Here's the sample output:

```
Num shards=8
Delta=1s
Txs produced per second=1000
Individual shard buffer size=100
Avg shard tx processing latency=12ms
Shard capacity used=[0.08 0.00 0.10 0.02 0.05 0.21 0.18 0.00]
Dispatch tx to shard failure rate=[0.30 0.27 0.31 0.25 0.32 0.31 0.34 0.30]
Total txs processed per shard=[204 191 203 196 209 221 212 206]
Pending (future) transactions per shard=[0 15 8 18 0 0 0 2]
Percentage of txs cross-shard=[0.13 0.20 0.10 0.09 0.13 0.12 0.12 0.13]
```

## Parameters

The available parameters and default values used are kept in a `config.yml` file, which can be live-edited
when running the simulation to restart it as needed

```yaml
num-shards: 8 # Shards in the simulation

# Latencies
delta: 1s # Parameter used to govern latency of cross-shard transactions
tx-production-delay: 1ms # How often to produce one tx (1000 txs per second)
avg-shard-tx-processing-latency: 12ms # Time it takes each shard to process 1 tx (roughly 84 txs/sec)

# Capacities
shard-queue-buffer-size: 100 # Number of txs shard can hold in its queue at a time before it gets full

# Simulation tweaks
probability-of-cross-shard: 0.1 # Probability a generated tx will be "cross-shard"
simulation-duration: 5m # Runs for 5 minutes before exiting
metrics-reporting-interval: 100ms # Prints metrics to stdout every 100ms
```

## Questions

- How can we better understand delta?
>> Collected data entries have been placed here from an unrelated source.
Lemma b64_same_true (c c' : B64.Car) :
  B64.same c c' = true <-> B64.oid c = B64.oid c'.
Proof. unfold B64.same. apply Nat.eqb_eq. Qed.

Lemma b64_remove_one (c : B64.Car) (l : list B64.Car) :
  NoDup (map B64.oid l) ->
  (if B64.contains c l then B64.remove_first c l else l)
  = filter (fun c' => negb (B64.same c c')) l.
Proof.
  intro H. destruct (B64.contains c l) eqn:E.
  - clear E. induction l as [|a t IH]; simpl; [reflexivity|].
    inversion H as [|? ? Hnot Hnd]; subst.
    destruct (B64.same c a) eqn:Ea; simpl.
    + symmetry. apply b64_filter_all. intros x Hx.
      apply negb_true_iff. apply not_true_is_false. intro Hs.
      apply b64_same_true in Hs. apply b64_same_true in Ea.
      apply Hnot. rewrite <- Ea, Hs. now apply in_map.
    + f_equal. auto.
  - symmetry. apply b64_filter_all. intros x Hx.
    apply negb_true_iff. apply not_true_is_false. intro Hs.
    unfold B64.contains in E.
    assert (existsb (B64.same c) l = true) as Ht
      by (apply existsb_exists; eauto).
    congruence.
Qed.

Lemma b64_remove_passed_filter (rs l : list B64.Car) :
  NoDup (map B64.oid l) ->
  B64.remove_passed rs l
  = filter (fun c' => negb (existsb (fun c => B64.same c c') rs)) l.
Proof.
  revert l. induction rs as [|c t IH]; intros l H; simpl.
  - symmetry. now apply b64_filter_all.
  - rewrite (b64_remove_one c l H).
    rewrite IH by now apply b64_oid_filter.
    induction l as [|a u IHu]; simpl; [reflexivity|].
    inversion H; subst.
    destruct (B64.same c a); simpl; [auto|].
    destruct (existsb (fun c0 => B64.same c0 a) t); simpl; [auto|].
    f_equal. auto.
Qed.

Lemma b64_remove_passed_partition (f : B64.Car -> bool) (l : list B64.Car) :
  NoDup (map B64.oid l) ->
  B64.remove_passed (filter f l) l = filter (fun c => negb (f c)) l.
Proof.
  intro H. rewrite (b64_remove_passed_filter _ _ H).
  apply filter_ext_in. intros a Ha. f_equal.
  destruct (f a) eqn:Ef.
  - apply existsb_exists. exists a. split.
    + apply filter_In. auto.
    + now apply b64_same_true.
  - apply not_true_is_false. intro He.
    apply existsb_exists in He. destruct He as [c [Hc Hs]].
    apply filter_In in Hc. destruct Hc as [Hc Hfc].
    apply b64_same_true in Hs.
    rewrite (b64_oid_inj l c a H Hc Ha Hs) in Hfc. congruence.
Qed.

(** Whatever the identities, the removal loop only takes cars away. *)
Lemma b64_remove_first_incl (c : B64.Car) (l : list B64.Car) (x : B64.Car) :
  In x (B64.remove_first c l) -> In x l.
Proof.
  induction l as [|a t IH]; simpl; [tauto|].
  destruct (B64.same c a); simpl; [tauto|].
  intros [->|H]; auto.
Qed.

Lemma b64_remove_passed_incl (rs : list B64.Car) :
  forall (l : list B64.Car) (x : B64.Car),
  In x (B64.remove_passed rs l) -> In x l.
Proof.
  induction rs as [|c t IH]; intros l x; simpl; [tauto|].
  intro H. apply IH in H.
  destruct (B64.contains c l); [|assumption].
  now apply b64_remove_first_incl in H.
Qed.

End B64Removal.

(** *** The loop over the cars *)

Lemma b64_int_round (x : float) (i : Z) :
  B64.int x = inr i -> exists j, B64.round x = inr j.
Proof.
  unfold B64.int, B64.round.
  destruct (Prim2SF x); try discriminate; intros _; eexists; reflexivity.
Qed.

(** [int] raises on the infinities and on nan, and only there. *)
Lemma b64_int_inl (x : float) (e : exn) :
  B64.int x = inl e ->
  (e = OverflowError /\ exists s, Prim2SF x = S754_infinity s) \/
  (e = ValueError /\ Prim2SF x = S754_nan).
Proof.
  unfold B64.int, ret, raise.
  destruct (Prim2SF x) as [s|s| |s m ex]; try discriminate;
    intro H; injection H as <-; eauto.
Qed.

Section B64MoveCars.

Variables (speeds : list float) (dt : float) (row : Z).

Lemma b64_advance_fields (c c' : B64.Car) :
  B64.advance speeds dt c = inr c' ->
  B64.oid c' = B64.oid c /\ B64.lane c' = B64.lane c /\
  B64.art c' = B64.art c /\
  exists speed, Py.getitem speeds (B64.lane c) = inr speed /\
                B64.y c' = (B64.y c + speed * dt)%float.
Proof.
  unfold B64.advance.
  destruct (Py.getitem speeds (B64.lane c)) as [e|v]; simpl; [discriminate|].
  intro H. injection H as <-. simpl. repeat split; eauto.
Qed.

Lemma b64_moved_row_inr (c : B64.Car) (ci : B64.Car * Z) :
  B64.moved_row speeds dt c = inr ci ->
  B64.advance speeds dt c = inr (fst ci) /\
  B64.int (B64.y (fst ci)) = inr (snd ci).
Proof.
  unfold B64.moved_row.
  destruct (B64.advance speeds dt c) as [e|c']; simpl; [discriminate|].
  destruct (B64.int (B64.y c')) as [e|i] eqn:Ei; simpl; [discriminate|].
  intro H. injection H as <-. simpl. auto.
Qed.

(** The motion of a car fails on a lane that is no index of the speeds, and
    on a moved position that is infinite or not a number. *)
Lemma b64_moved_row_inl (c : B64.Car) (e : exn) :
  B64.moved_row speeds dt c = inl e ->
  (B64.advance speeds dt c = inl e /\ e = IndexError /\
   ~ (- Z.of_nat (List.length speeds) <= B64.lane c
      < Z.of_nat (List.length speeds))%Z)
  \/
  (exists c', B64.advance speeds dt c = inr c' /\
              B64.int (B64.y c') = inl e /\
              ((e = OverflowError /\
                exists s, Prim2SF (B64.y c') = S754_infinity s) \/
               (e = ValueError /\ Prim2SF (B64.y c') = S754_nan))).
Proof.
  unfold B64.moved_row.
  destruct (B64.advance speeds dt c) as [e'|c'] eqn:Ea; simpl.
  - intro H. injection H as <-. left. split; [reflexivity|].
    unfold B64.advance in Ea.
    destruct (Py.getitem speeds (B64.lane c)) as [e0|v] eqn:Eg; simpl in Ea;
      [|discriminate].
    injection Ea as <-. exact (getitem_inl _ _ _ Eg).
  - destruct (B64.int (B64.y c')) as [e'|i] eqn:Ei; simpl; [|discriminate].
    intro H. injection H as <-. right. exists c'.
    split; [reflexivity|]. split; [exact Ei|]. exact (b64_int_inl _ _ Ei).
Qed.

Lemma b64_gone_row (c : B64.Car) (i : Z) :
  B64.int (B64.y c) = inr i -> B64.gone row c = (row + 1 <=? i)%Z.
Proof. unfold B64.gone. now intros ->. Qed.

Lemma b64_advanced_oid (cs moved : list B64.Car) :
  B64.advanced speeds dt cs moved -> map B64.oid moved = map B64.oid cs.
Proof.
  induction 1 as [|c c' cs moved H _ IH]; simpl; [reflexivity|].
  destruct (b64_advance_fields _ _ H) as [-> _]. now f_equal.
Qed.

(** What the loop returns: every car moved, to a position [int] accepts;
    [to_remove] the moved cars that have passed, one point and one pass
    for each of them. *)
Lemma b64_move_cars_spec (cs : list B64.Car) :
  forall (p s : Z) (gs : float) (w : B64.Sweep),
  B64.move_cars speeds dt row p s gs cs = inr w ->
  B64.advanced speeds dt cs (B64.sw_cars w) /\
  Forall (fun c => exists i, B64.int (B64.y c) = inr i) (B64.sw_cars w) /\
  B64.sw_remove w = filter (B64.gone row) (B64.sw_cars w) /\
  B64.sw_passed w = (p + Z.of_nat (List.length (B64.sw_remove w)))%Z /\
  B64.sw_score w = (s + Z.of_nat (List.length (B64.sw_remove w)))%Z.
Proof.
  unfold B64.advanced.
  induction cs as [|c rest IH]; intros p s gs w; simpl.
  - intro H. injection H as <-. simpl.
    repeat split; try constructor; lia.
  - destruct (B64.moved_row speeds dt c) as [e|ci] eqn:Ec; simpl;
      [discriminate|].
    destruct (b64_moved_row_inr _ _ Ec) as [Ha Hi].
    pose proof (b64_gone_row _ _ Hi) as Hg.
    destruct (row + 1 <=? snd ci)%Z.
    + destruct (B64.move_cars speeds dt row (p + 1) (s + 1) _ rest)
        as [e|w'] eqn:Ew; simpl; [discriminate|].
      intro H. injection H as <-. simpl. rewrite Hg.
      destruct (IH _ _ _ _ Ew) as (Hadv & Hint & Hr & Hp & Hs).
      repeat split.
      * now constructor.
      * constructor; eauto.
      * now f_equal.
      * rewrite Hp. simpl List.length. lia.
      * rewrite Hs. simpl List.length. lia.
    + destruct (B64.move_cars speeds dt row p s gs rest)
        as [e|w'] eqn:Ew; simpl; [discriminate|].
      intro H. injection H as <-. simpl. rewrite Hg.
      destruct (IH _ _ _ _ Ew) as (Hadv & Hint & Hr & Hp & Hs).
      split; [now constructor|]. split; [constructor; eauto|auto].
Qed.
What exactly do we want to measure from changing these parameters?
- Is the system set up correctly? Is this simulation working the way we intend it to?
- Can we apply queuing theory to this simulation?
- How can we extend this simulation to be more realistic?
- What is a good way of gathering / plotting the data from this simulation?

## Ideas

- We should incorporate some notion of pricing as a way of determining shard capacity, and introduce something akin to the L2 pricing model!